Appearance-Based Gaze Estimation

Appearance-based methods directly analyze an eye image and attempt to determine the point of gaze. They are more effective than other approaches when only low-resolution eye images are available.

Modern appearance-based gaze estimation relies on convolutional neural networks (CNN). For example, VGG16, AlexNet, ResNet18 and ResNet 50 have been used to achieve gaze estimation in the wild without dependence on person and head pose. Other approaches use multi-modal training, combining elements like head pose, full-face images, and face-grid data. For a full review of deep learning appearance based methods, see Cheng et. al (2021).

Related content: Read our guide to facial recognition algorithm

Datasets for Gaze Estimation

MPIIGaze

The MPIIGaze dataset contains 213,659 images of 15 individuals collected while using their laptops. It is highly variable in terms of illumination and appearance. It uses multimodal CNNs to enable real-world gaze estimation based on appearance. 
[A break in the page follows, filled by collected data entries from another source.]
(** One turn of the loop, read off the first occurrence of the marker the
    current state looks for: outside a reasoning block only the opening
    marker counts (a stray closing marker is plain text), inside only the
    closing one; a text without that marker ends the loop. *)
Lemma scan_turn in_thinking current_text parts thinking_buffer :
  scan in_thinking current_text parts thinking_buffer =
  if in_thinking then
    match find CLOSE current_text with
    | Some i =>
        scan false (drop (i + length CLOSE) current_text) parts thinking_buffer
    | None => Ok (LoopVars true [] parts current_text)
    end
  else
    match find OPEN current_text with
    | Some i =>
        scan true (drop (i + length OPEN) current_text)
          (append_if_visible parts (take i current_text)) thinking_buffer
    | None => Ok (LoopVars false current_text parts thinking_buffer)
    end.
Proof.
  destruct in_thinking.
  - destruct (find CLOSE current_text) as [i|] eqn:Hf.
    + pose proof (str_in_true _ _ _ Hf) as Hc.
      funelim (scan true current_text parts thinking_buffer); try congruence.
      all: rewrite ?Hc, ?orb_true_r in *; cbn [negb andb orb] in *; try discriminate.
      all: destruct (str_in_split1 _ _ Hc) as (j & Hj & Hu); congruence.
    + pose proof (str_in_false _ _ Hf) as Hc. scan_simp. reflexivity.
  - destruct (find OPEN current_text) as [i|] eqn:Hf.
    + pose proof (str_in_true _ _ _ Hf) as Ho.
      funelim (scan false current_text parts thinking_buffer); try congruence.
      all: rewrite ?Ho in *; cbn [negb andb orb] in *; try discriminate.
      all: destruct (str_in_split1 _ _ Ho) as (j & Hj & Hu); congruence.
    + pose proof (str_in_false _ _ Hf) as Ho.
      destruct (str_in CLOSE current_text) eqn:Hc; scan_simp; reflexivity.
Qed.

(** The loop ends either outside a reasoning block, with the pending
    buffer as it found it, or inside one, with the rest of the text held
    back. The fragments are only ever appended to. *)
Lemma scan_result in_thinking current_text parts thinking_buffer lv :
  scan in_thinking current_text parts thinking_buffer = Ok lv ->
  (lv_in_thinking lv = false /\ lv_thinking_buffer lv = thinking_buffer)
  \/ (lv_in_thinking lv = true /\ lv_current_text lv = []).
Proof.
  funelim (scan in_thinking current_text parts thinking_buffer);
    try discriminate; try (intros [= <-]; simpl; tauto).
  all: try match goal with IH : forall lv, _ -> _ |- _ => exact (IH lv) end.
  apply orb_false_iff in Heq as [_ ->]. intros [= <-]. simpl. tauto.
Qed.

(** ** One chunk *)

Lemma on_chunk_inv st chunk :
  exists lv sent,
    scan (in_thinking st) (thinking_buffer st ++ chunk) [] [] = Ok lv /\
    Forall (fun part => visible part = true) sent /\
    on_chunk st chunk
    = Ok (SegState (response_content st ++ concat sent)
            (lv_in_thinking lv) (lv_thinking_buffer lv),
          map (fun part => Data part false) sent).
Proof.
  destruct (scan_ok (in_thinking st) (thinking_buffer st ++ chunk) [] []) as [lv Hlv].
  unfold on_chunk. rewrite Hlv. cbn.
  eexists lv, _. split; [reflexivity|]. split; [|reflexivity].
  apply Forall_forall. intros part Hin. apply list_elem_of_In, filter_In in Hin. tauto.
Qed.
(** The [nil] of the short case is read like the empty slice by every caller. *)
Definition ParseKey (key : bytes) : bytes :=
  if bool_decide (len key < 8) then [] else take (length key - 8) key.

Definition SameKey (src dst : bytes) : bool :=
  if bool_decide (len src <> len dst) then false
  else bool_decide (ParseKey src = ParseKey dst).

(** The comparison itself, with the suffix split off; total. *)
Definition split_ts (key : bytes) : bytes * bytes :=
  (take (length key - 8) key, drop (length key - 8) key).

Definition compareKeys (key1 key2 : bytes) : comparison :=
  cmp_pair bytes_Compare bytes_Compare (split_ts key1) (split_ts key2).

(** [CompareKeys] slices both keys at [len - 8]: it panics on a key with no suffix. *)
Definition CompareKeys (key1 key2 : bytes) : option comparison :=
  k1 ← slice key1 0 (len key1 - 8);
  k2 ← slice key2 0 (len key2 - 8);
  match bytes_Compare k1 k2 with
  | Eq =>
      t1 ← slice_from key1 (len key1 - 8);
      t2 ← slice_from key2 (len key2 - 8);
      Some (bytes_Compare t1 t2)
  | cmp => Some cmp
  end.

(** The keys the store builds: at least a suffix. *)
Definition has_ts (key : bytes) : Prop := 8 <= len key.

#[export] Instance has_ts_dec key : Decision (has_ts key).
Proof. unfold has_ts. apply _. Defined.

(** Internal keys (db.go). *)
Definition badgerPrefix : bytes := list_byte_of_string "!badger!".
Definition txnKey : bytes := list_byte_of_string "!badger!txn".
Definition bannedNsKey : bytes := list_byte_of_string "!badger!banned".

(** ** Theorems *)

#[export] Instance compareKeys_laws : CmpLaws compareKeys.
Proof.
  pose proof (cmp_pair_laws _ _ bytes_Compare_laws bytes_Compare_laws) as HP.
  unfold compareKeys. split.
  - intros x y. rewrite (cmp_eq (cmp_pair bytes_Compare bytes_Compare)). split; [|by intros ->].
    unfold split_ts. intros [= H1 H2].
    rewrite <- (take_drop (length x - 8) x), <- (take_drop (length y - 8) y). congruence.
  - intros x y. apply (cmp_antisym (cmp_pair bytes_Compare bytes_Compare)).
  - intros x y z. apply (cmp_trans (cmp_pair bytes_Compare bytes_Compare)).
Qed.

Lemma KeyWithTs_length k ts : length (KeyWithTs k ts) = (length k + 8)%nat.
Proof. unfold KeyWithTs. by rewrite length_app, be_encode_length. Qed.

Lemma KeyWithTs_has_ts k ts : has_ts (KeyWithTs k ts).
Proof. unfold has_ts, len. rewrite KeyWithTs_length. lia. Qed.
Source: Max Planck Institute

GazeCapture

GazeCapture is an eye-tracking dataset collected from the public, featuring 2.5 million images of 1474 individuals. Participants captured images of their eyes on mobile devices using an iOS application. It includes subjects of varying ages, ethnicity, and appearance.

Source: MIT

The Provo Corpus

The Provo Corpus is a collection of eye-tracking data and predictability norms. It provides cloze scores (an estimate of the predictability of each word) to estimate word predictability, making it useful for researching predictive reading processes. 

Gaze-in-the-Wild

The Gaze-in-the-Wild (GW) dataset lets you study the interaction between ocular and vestibular systems in a real-world setting, allowing for head movements. This naturalistic, multimodal dataset includes head and eye movements captured by mobile eye trackers. It includes head and eye rotational velocities, infrared scene images, and eye images.

SynthesEyes

SynthesEyes is a collection of synthesized eye data for training eye shape recognition and gaze estimation models. It contains 11,382 photo-realistic eye images, available in ten region-specific directories. The training images are fully labeled. 

Source: University of Cambridge

VQA-MHUG

VQA-MHUG is a multimodal human gaze dataset that contains images of 49 participants and eye-tracking data captured while answering visual questions. It combines gaze data with text-based questions, enabling the study of human attention. It offers a way to improve VQA (visual question answering) models by focusing on text.